Four months since the first case of Covid-19 was identified in the country, the Solidarity Fund, established by President Cyril Ramaphosa as a rapid response to augment the fight against the pandemic, has made considerable progress in implementing its mandate and distributing funds, it said during a July 17 webinar.
Solidarity Fund interim CEO Nomkhita Nqweni acclaimed that the fund had continued to have a measurable impact across its key areas of work, including its healthcare relief efforts; and the important area of social solidarity.
For the former, she noted that the fund had played a catalytic role in responding to the immediate impact on the country’s healthcare system, by providing personal protective equipment (PPE) and critical medical equipment to healthcare and community workers.
She said the fund had also expanded the country’s testing capacity.
Moreover, the fund had distributed tens of thousands of food parcels to those most affected by the measures implemented to help contain the spread of the pandemic, she indicated.
For the latter, she noted that the fund had instituted behavioural change campaigns to continue to spread the messages of the importance of hand washing, protecting neighbours and friends, wearing face masks and maintaining physical distancing, as important measures to prevent the spread of Covid-19.
The fund had also partnered with various organisations and networks to amplify behavioural change campaigns to ensure maximum reach, she said.

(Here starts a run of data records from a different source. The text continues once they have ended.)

Lemma quantize_amax_all_runs {L} env self model (fl : L) alg :
  algorithm (quantization_config self) = Some alg →
  emits (amax_after_quantize self model alg) (quantize env self model fl).
Proof.
  intros Halg. unfold quantize. rewrite Halg.
  apply (amax_prefix_bind _ _ _ (λ _, True));
    [solve_quietly | intros; exact I | intros ? _].
  apply (amax_prefix_bind _ _ _ (λ m, module m = module model));
    [solve_quietly | | intros model1 Hmodel1].
  { intros w m w' H. unfold _setup in H.
    apply bind_ok in H as ([] & w1 & _ & H). by apply mret_ok in H as [-> _]. }
  apply (amax_prefix_bind _ _ _ (λ um, um = module model));
    [solve_quietly | | intros um ->].
  { intros w um w' H. apply call_ok in H as (-> & _). exact Hmodel1. }
  apply (amax_prefix_bind _ _ _
           (λ dt, resolved_decoder_type self (mcore_config (module model)) = Some dt));
    [solve_quietly | | intros dt Hdt].
  { intros w d w' H. by apply _get_decoder_type_ok in H as [? _]. }
  do 7 (apply (amax_prefix_bind _ _ _ (λ _, True));
          [solve_quietly | intros; exact I | intros ? _]).
  intros w o w' H. unfold mbind, M_bind, call, mret, M_ret in H.
  destruct (raises env (MtqQuantize _));
    [|destruct (decide (dt = "gptnext")) as [->|Hne];
      [destruct (raises env (MtqPostprocessAmax _ _))|];
      try (destruct (raises env DistGetRank);
           [|destruct (get_rank env =? 0);
             [destruct (raises env MtqPrintQuantSummary)|]])];
    injection H as <- <-; unfold log; cbn [trace];
    rewrite <- ?app_assoc; (eexists; split; [reflexivity|]);
    (split; [reflexivity|]); intros x Hx Hp;
    repeat (apply elem_of_cons in Hx as [->|Hx]; [try discriminate Hp|]);
    try (by apply elem_of_nil in Hx); by split.
Qed.

(** ** The amax post-processing *)

(** C7.  In every [quantize] call with an algorithm, the amax
    post-processing is invoked only after the toolkit's quantize call has
    returned, only when the resolved decoder type is "gptnext", and with
    the clamp minimum of the algorithm; a call that completes has invoked
    it, right after the quantize call, exactly when the resolved decoder
    type is "gptnext".  The clamp minimum is 0.01 * 448 for "fp8",
    0.01 * 127 for "int8_sq" and 0 otherwise, where the clamp changes no
    entry that is not below zero.  Where no collaborator raises, the
    quantizer has an export configuration and the table entry of the
    algorithm has the expected shape, the call completes. *)
Theorem amax_postprocess {L} env self model (fl : L) alg w o w' :
  algorithm (quantization_config self) = Some alg →
  quantize env self model fl w = (o, w') →
  ∃ t, trace w' = (trace w ++ t)%list
    ∧ each_after is_mtq_quantize_returned is_postprocess_amax t
    ∧ (∀ x, x ∈ t → is_postprocess_amax x = true →
         resolved_decoder_type self (mcore_config (module model)) = Some "gptnext"
         ∧ entry_call x = MtqPostprocessAmax "*input_quantizer" (amax_clamp_min alg))
    ∧ (is_ok o = true →
       ∃ dt recipe t1 t2,
         resolved_decoder_type self (mcore_config (module model)) = Some dt
         ∧ t = (t1 ++ [Returned (MtqQuantize recipe)]
                ++ (if decide (dt = "gptnext") then
                      [Returned (MtqPostprocessAmax "*input_quantizer"
                                   (amax_clamp_min alg))]
                    else [])
                ++ t2)%list
         ∧ Forall quiet t1 ∧ Forall quiet t2)
    ∧ (alg = "fp8" → amax_clamp_min alg = (0.01 * 448)%float)
    ∧ (alg = "int8_sq" → amax_clamp_min alg = (0.01 * 127)%float)
    ∧ (alg ≠ "fp8" → alg ≠ "int8_sq" →
       amax_clamp_min alg = 0%float
       ∧ ∀ amax, PrimFloat.ltb amax 0 = false →
                 torch_clamp_min (amax_clamp_min alg) amax = amax)
    ∧ ((∀ c, raises env c = None) →
       is_Some (export_config self) →
       (∃ tmpl, QUANT_CFG_CHOICES w !! alg = Some tmpl
                ∧ template_ok alg tmpl = true) →
       is_ok o = true).
Proof.
  intros Halg H.
  destruct (quantize_amax_all_runs env self model fl alg Halg _ _ _ H)
    as (t & Ht & Hord & Hp).
  exists t. split; [exact Ht|].
  split; [by apply each_afterb_each_after|]. split; [exact Hp|].
  split; [|split; [|split; [|split]]].
  - destruct o as [m'|]; [intros _|done].
    destruct (quantize_ok _ _ _ _ _ _ _ _ Halg H)
      as (dt & tmpl & r1 & r2 & recipe & t1 & t2
          & Hdt & _ & _ & _ & _ & _ & Htr & Hq1 & Hq2).
    exists dt, recipe, t1, t2. split; [exact Hdt|]. split; [|by split].
    rewrite Ht in Htr. by apply app_inv_head in Htr.
  - by intros ->.
  - by intros ->.
  - intros Hfp8 Hsq.
    assert (Hmin : amax_clamp_min alg = 0%float).
    { unfold amax_clamp_min, maxbound. by rewrite !decide_False. }
    split; [exact Hmin|]. intros amax Hlt.
    unfold torch_clamp_min. by rewrite Hmin, Hlt.
  - intros Henv [ec Hec] (tmpl & Htmpl & Hok).
    destruct (quantize_completes env self model fl ec alg w tmpl
                Henv Hec Halg Htmpl Hok) as (m' & w'' & Hq).
    rewrite Hq in H. by injection H as <- _.
Qed.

One example is the return to work platform, developed to provide guidelines and resources for workplaces to reopen safely during the pandemic.
Moreover, she noted that the fund continued to work and partner with civil society to ensure community adherence to preventive measures.
Further, as part of the behavioural change campaigns, on Nelson Mandela International Day (July 18,) a 3TCricket match will be played, whereby three teams of eight will play in a single match, competing for the inaugural Solidarity Cup.
This match will be the first sports match in the country to be broadcast live since South Africa went into lockdown at the end of March, Nqweni indicated, adding that it would be in support of the message that behavioural changes can help curb the spread of Covid-19, and ultimately, reduce strain on the country’s healthcare system.
She emphasised that the match would observe all the necessary health protocols, and would serve as an opportunity to remind South Africans of the unifying nature of sport.
Nqweni said that through corporate, civil and government support, the fund had been able to move into the next phase of intervention, that of the health response.
To date, she said the fund had received R3-billion in pledges, and almost this full amount had already been converted and deposited into bank accounts thanks to South Africans’ commitment and generosity.
She indicated that more than 298 000 individuals had donated through various platforms, as well as more than 2 000 corporates.
To date, she noted that the fund had fully allocated more than R2.2-billion to fund initiatives that aim to help with the recovery, care and support for those affected by the pandemic.
She said R1.9-billion had been earmarked for the health response.
Solidarity Fund Recovery and Health response lead Dr Jonathan Bloomberg provided more insight into the fund’s health response efforts.
He said that the impact of the pandemic was now fully on the country; with the peak perhaps passed in the Western Cape; but still expected to occur in other provinces, such as Gauteng and the Eastern Cape.
From the onset, he noted that the fund had focused on care, detection and post-infection support.
In terms of care, at the outset, when the country went into the Level 5 lockdown, the fund had intervened by focusing on sourcing adequate PPE specifically for health and community workers, with the bulk timeously received and much already distributed to provinces; and ordering 200 ventilators, which are on the way to the country, he said.
Moreover, medical schools requested support for health students who would be returning to wards, and the fund provided medical masks for medical school in the country, he said.
The next phase focused largely on the country’s public hospital system, as modelling showed that the rising number of infections would place an increasing burden on general and critical care beds.
Bloomberg said the fund was working with the Department of Health and provinces to understand their needs and demands, and how it could help.
Recently, R405-million of funding was approved by the fund for the sourcing of required medical equipment for hotspots such as Gauteng and the Eastern Cape.
Bloomberg noted that before the pandemic, the country imported about 92% of all medical equipment, including PPE.
Therefore, part of its focus is to leave a legacy when the pandemic is gone; and, in this vein, it has started investing in local manufacturing of medical equipment, while ensuring the response remains timely and demands are met.
R250-million has been invested in the manufacture of non-invasive ventilators, with the majority to be produced by the CSIR, and the rest by various consortiums, he noted. With production already under way, it is hoped that some will soon start arriving on the frontlines.
In terms of detection, the fund has provided financial support to support national lab efforts for testing for Covid-19, to scale up and capacitate these.
It has also provided a grant of R26-million to support a network of community pharmacies and general practitioners across the country for healthcare workers and community workers to get tested, with a rapid turnaround required here.